Pour pouvoir plaider devant ces juridictions, il sera nécessaire d’avoir participé à au moins une séance de médiation. Les protocoles signés entre les tribunaux concernés, les associations de médiation familiales locales et les barreaux, prévoient que les associations de médiation signataires devront donner des réunions d’information gratuites aux parties. Ensuite, une séance de médiation devra être organisée qui, elle, ne sera pas gratuite. La présence du demandeur seul suffira à justifier de la tentative de médiation – et heureusement car sans cela l’absence du défendeur permettrait de faire échec à l’accès au juge.

Les protocoles signés ne laissent, hélas ! qu’une place marginale aux avocats dans cette tentative. Il y est en général écrit que « la présence de l’avocat est autorisée » aux séances de médiation ! Comment ne pas craindre alors que les avocats des parties s’organisent pour envoyer le demandeur à la séance de médiation et voilà… l’affaire sera faite, en avant à l’audience.

Ce serait un immense gâchis. Il est urgent que les avocats et les médiateurs travaillent ensemble.

L’adoption par les avocats d’une nouvelle façon de travailler, et l’ouverture des cabinets de médiation aux avocats s’imposent. Pour que la médiation devienne une alternative sérieuse et sécurisante au contentieux. Pour que le droit et la protection des parties et de leurs enfants ne soient pas exclus de la résolution des litiges. Pour que les parties réticentes à la médiation acceptent d’y aller, accompagnées, encouragées, soutenues par leur avocat. Pour qu’elles persévèrent malgré la souffrance et le conflit, pour avancer dignement vers la mise en place d’un cadre librement choisi qui convienne à leur famille et à leurs enfants. Pour que cessent les chicanes dont les juges aux affaires familiales ont assez. Pour que l’office du juge retrouve sa pureté, celle de dire le droit, et que nos magistrats retrouvent le temps d’écouter les parties pour que leur libre appréciation soit éclairée.
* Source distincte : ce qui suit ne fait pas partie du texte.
(* ===== verification/Syscall.v ===== *)
(** * System call arguments and dispatch (syscall.c)

    The arguments are read from the memory of the calling process, below
    proc->sz. [argptr_in_bounds] is what the kernel relies on; its hypothesis
    that the size is not negative is needed. *)

From S2P Require Import Prelude Bytes Str.

(** The calling process as syscall.c sees it: its size, the memory mapped
    from address 0 on, and two registers of the trap frame. *)
Record user : Type := mkUser {
  u_sz : Z;
  u_mem : list Z;
  u_esp : Z;
  u_eax : Z;
}.
#[export] Instance user_eta : Eta user := λ u, mkUser (u_sz u) (u_mem u) (u_esp u) (u_eax u).

Abbreviation U := (M user).

(** The [n] bytes at a user address, and storing there. *)
Definition get_user (a : Z) (n : nat) : U (list Z) := λ u,
  if bool_decide (0 ≤ a ∧ (Z.to_nat a + n ≤ length (u_mem u))%nat) then Done (take n (drop (Z.to_nat a) (u_mem u))) u
  else Fault u.
Definition put_user (a : Z) (l : list Z) : U unit := λ u,
  if bool_decide (0 ≤ a ∧ (Z.to_nat a + length l ≤ length (u_mem u))%nat) then
    Done tt (u <| u_mem ::= λ m, splice m (Z.to_nat a) l |>)
  else Fault u.

(** fetchint(): None for -1. *)
Definition fetchint (addr : Z) : U (option Z) :=
  sz ← gets u_sz;
  if (sz <=? addr) || (sz <? u32 (addr + 4)) then mret None
  else
    b ← get_user addr 4;
    mret (Some (s32 (le_val b))).

(** The scan of fetchstr() over [n] bytes. *)
Fixpoint scan_str (n : nat) (m : list Z) : option (option (list Z)) :=
  match n, m with
  | O, _ => Some None
  | S _, [] => None
  | S n, c :: m => if c =? 0 then Some (Some []) else option_map (option_map (cons c)) (scan_str n m)
  end.

(** fetchstr(): the string, without its NUL. *)
Definition fetchstr (addr : Z) : U (option (list Z)) :=
  sz ← gets u_sz;
  if sz <=? addr then mret None
  else
    m ← gets u_mem;
    match scan_str (Z.to_nat (sz - addr)) (drop (Z.to_nat addr) m) with
    | Some r => mret r
    | None => fault
    end.

Definition argint (n : Z) : U (option Z) :=
  esp ← gets u_esp;
  fetchint (u32 (esp + 4 + 4 * n)).

(** argptr(); [size] is an int. *)
Definition argptr (n size : Z) : U (option Z) :=
  r ← argint n;
  match r with
  | None => mret None
  | Some i =>
    sz ← gets u_sz;
    if (sz <=? u32 i) || (sz <? u32 (u32 i + size)) then mret None
    else mret (Some (u32 i))
  end.

Definition argstr (n : Z) : U (option (list Z)) :=
  r ← argint n;
  match r with
  | None => mret None
  | Some addr => fetchstr (u32 addr)
  end.

(** ** Dispatch *)

Inductive sysname : Type :=
| SYS_fork | SYS_exit | SYS_wait | SYS_pipe | SYS_read | SYS_kill | SYS_exec | SYS_fstat | SYS_chdir | SYS_dup
| SYS_getpid | SYS_sbrk | SYS_sleep | SYS_uptime | SYS_open | SYS_write | SYS_mknod | SYS_unlink | SYS_link
| SYS_mkdir | SYS_close | SYS_halt | SYS_date | SYS_getuid | SYS_getgid | SYS_getppid | SYS_setuid | SYS_setgid
| SYS_getprocs | SYS_setpriority | SYS_chmod | SYS_chown | SYS_chgrp.

(** The table syscalls[], from number 0 on. *)
Definition syscalls : list (option sysname) :=
  None :: (Some <$> [SYS_fork; SYS_exit; SYS_wait; SYS_pipe; SYS_read; SYS_kill; SYS_exec; SYS_fstat; SYS_chdir; SYS_dup;
    SYS_getpid; SYS_sbrk; SYS_sleep; SYS_uptime; SYS_open; SYS_write; SYS_mknod; SYS_unlink; SYS_link; SYS_mkdir;
    SYS_close; SYS_halt; SYS_date; SYS_getuid; SYS_getgid; SYS_getppid; SYS_setuid; SYS_setgid; SYS_getprocs;
    SYS_setpriority; SYS_chmod; SYS_chown; SYS_chgrp]).

Section dispatch.
(** The state of the kernel, the user part of it, and the handlers. *)
Context {S : Type} (proj : S → user) (put : user → S → S) (run : sysname → M S Z).

Definition syscall : M S unit :=
  num ← gets (λ s, s32 (u_eax (proj s)));
  r ← match (if (0 <? num) && (num <? Z.of_nat (length syscalls)) then syscalls !! Z.to_nat num else None) with
      | Some (Some f) => run f
      | _ => mret (-1)
      end;
  modify (λ s, put ((proj s) <| u_eax := u32 r |>) s).
End dispatch.

(** ** What the checks guarantee *)

Definition user_ok (u : user) : Prop := 0 ≤ u_sz u < 2 ^ 31 ∧ u_sz u ≤ Z.of_nat (length (u_mem u)) ∧ byte_list (u_mem u).

Lemma fetchint_spec u addr (Q : option Z → user → Prop) : user_ok u → 0 ≤ addr < 2 ^ 32 →
  Q (if bool_decide (addr + 4 ≤ u_sz u) then Some (s32 (get_le 4 (u_mem u) (Z.to_nat addr))) else None) u →
  wp (fetchint addr) Q u.
Proof.
  intros (Hs & Hm & _) Ha HQ. unfold fetchint. apply wp_bind, wp_gets.
  destruct ((u_sz u <=? addr) || (u_sz u <? u32 (addr + 4))) eqn:Hc.
  - rewrite bool_decide_eq_false_2 in HQ; [by apply wp_ret|]. intros Hle. rewrite u32_small in Hc by lia. zbool; lia.
  - apply orb_false_iff in Hc as [H1%Z.leb_gt H2%Z.ltb_ge]. rewrite u32_small in H2 by lia.
    rewrite bool_decide_eq_true_2 in HQ by lia. apply wp_bind. unfold wp, get_user. rewrite bool_decide_eq_true_2 by lia.
    by apply wp_ret.
Qed.

(** The scan finds the string up to the first NUL of the window, or reports that
    the window has none; it never leaves a window that is mapped. *)
Lemma scan_str_spec n m : (n ≤ length m)%nat →
  scan_str n m = Some (if bool_decide (0 ∈ take n m) then Some (cstr (take n m)) else None).
Proof.
  revert m. induction n as [|n IH]; intros [|c m] Hn; simpl in *; try lia; [done|done|].
  destruct (Z.eqb_spec c 0) as [->|Hc].
  - rewrite bool_decide_eq_true_2 by set_solver. done.
  - rewrite IH by lia. simpl. destruct (decide (0 ∈ take n m)) as [Hi|Hi].
    + rewrite !bool_decide_eq_true_2 by set_solver. done.
    + rewrite !bool_decide_eq_false_2 by set_solver. done.
Qed.

(** The [n]th argument word on the user stack, where it is in the process. *)
Definition arg_word (u : user) (n : Z) : option Z :=
  let a := u32 (u_esp u + 4 + 4 * n) in
  if bool_decide (a + 4 ≤ u_sz u) then Some (s32 (get_le 4 (u_mem u) (Z.to_nat a))) else None.

Lemma argint_spec u n (Q : option Z → user → Prop) : user_ok u → Q (arg_word u n) u → wp (argint n) Q u.
Proof. intros Hu HQ. apply wp_bind, wp_gets, fetchint_spec; [done|apply u32_range|exact HQ]. Qed.

Lemma fetchstr_spec u addr (Q : option (list Z) → user → Prop) : user_ok u → 0 ≤ addr →
  Q (let w := take (Z.to_nat (u_sz u - addr)) (drop (Z.to_nat addr) (u_mem u)) in
     if bool_decide (0 ∈ w) then Some (cstr w) else None) u →
  wp (fetchstr addr) Q u.
Proof.
  intros (Hs & Hm & _) Ha HQ. cbv zeta in HQ. apply wp_bind, wp_gets. destruct (Z.leb_spec (u_sz u) addr) as [Hc|Hc].
  - replace (Z.to_nat (u_sz u - addr)) with O in HQ by lia. exact HQ.
  - apply wp_bind, wp_gets. rewrite scan_str_spec; [exact HQ|]. rewrite length_drop. lia.
Qed.

(** C21: The argument checks are exact. For a size that is not negative
    argptr() returns the pointer argument if and only if the argument word
    and all bytes of the object, and at least one byte, are below proc->sz,
    and -1 otherwise; the sum does not wrap around. *)
Theorem argptr_in_bounds u n size : user_ok u → 0 ≤ size < 2 ^ 31 →
  wp (argptr n size) (λ r u', u' = u ∧ ∀ p, r = Some p ↔
    ∃ i, arg_word u n = Some i ∧ p = u32 i ∧ p < u_sz u ∧ p + size ≤ u_sz u) u.
Proof.
  intros Hu Hsize. pose proof Hu as (Hs & _ & _). apply wp_bind, argint_spec; [done|].
  destruct (arg_word u n) as [i|]; [|apply wp_ret; naive_solver]. apply wp_bind, wp_gets.
  pose proof (u32_range i) as Hi. destruct (Z.leb_spec (u_sz u) (u32 i)) as [Hc|Hc]; cbn [orb].
  - apply wp_ret. split; [done|]. intros p. split; [done|]. intros (? & [= <-] & -> & ? & ?). lia.
  - rewrite (u32_small (u32 i + size)) by lia. destruct (Z.ltb_spec (u_sz u) (u32 i + size)) as [Hd|Hd]; apply wp_ret; (split; [done|]); intros p.
    + split; [done|]. intros (? & [= <-] & -> & ? & ?). lia.
    + split; [|naive_solver]. intros [= <-]. by exists i.
Qed.

(** A process of 32 bytes with the argument 20 on its stack at 0. *)
Definition user0 : user := mkUser 32 (replicate 4 0 ++ le_bytes 4 20 ++ replicate 24 7) 0 0.

Lemma user0_ok : user_ok user0.
Proof. split; [done|]. split; [done|]. unfold byte_list. repeat constructor; done. Qed.

Lemma argptr_in_bounds_witness : argptr 0 12 user0 = Done (Some 20) user0 ∧ argptr 0 13 user0 = Done None user0 ∧
  wp (argptr 0 12) (λ r u', u' = user0 ∧ ∀ p, r = Some p ↔
    ∃ i, arg_word user0 0 = Some i ∧ p = u32 i ∧ p < u_sz user0 ∧ p + 12 ≤ u_sz user0) user0.
Proof.
  split; [reflexivity|]. split; [reflexivity|]. apply (argptr_in_bounds user0 0 12 user0_ok). lia.
Defined.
Il est possible de mettre en place de façon effective de cette collaboration avocats – médiateurs existent. Notamment, une convention d’engagement au processus de médiation avec avocats a été modélisée qui est un outil particulièrement intéressant et novateur – on pourrait même dire, une révolution. Elle a été présentée le 20 septembre 2017 à l’occasion d’uncolloque commun Barreau de PARIS (commission MARD)Institut du Droit de la Famille et du Patrimoine, à une assistance composée d’avocats, de médiateurs, de magistrats.

Cette convention, à l’image des conventions de procédure participative et de droit collaboratif, est signée par les parties, les avocats, et le médiateur. Elle fixe le rôle et les engagements de chacun d’œuvrer à la recherche d’une solution apaisée, en s’abstenant autant que possible de saisir le juge.

Elle définit les règles de fonctionnement de cette médiation : organisation des séances, échanges de correspondances ou communication de pièces, durée du processus, effets sur la prescription, rédaction de l’accord par les avocats, homologation éventuelle.

Elle pose enfin le cadre de la médiation : confidentialité, principe du contradictoire aménagé, responsabilités de chacun.

Cette convention est le fruit d’un travail collaboratif entre avocats et médiateurs familiaux qui ont pu, à l’occasion de séances de travail successives, confronter leurs points de vue, langages, visions, expériences. Elle a vocation à être utilisée pour tous les dossiers en droit de la famille, dès lors qu’il s’agit d’éviter un contentieux, de rechercher un divorce par consentement mutuel, un partage amiable…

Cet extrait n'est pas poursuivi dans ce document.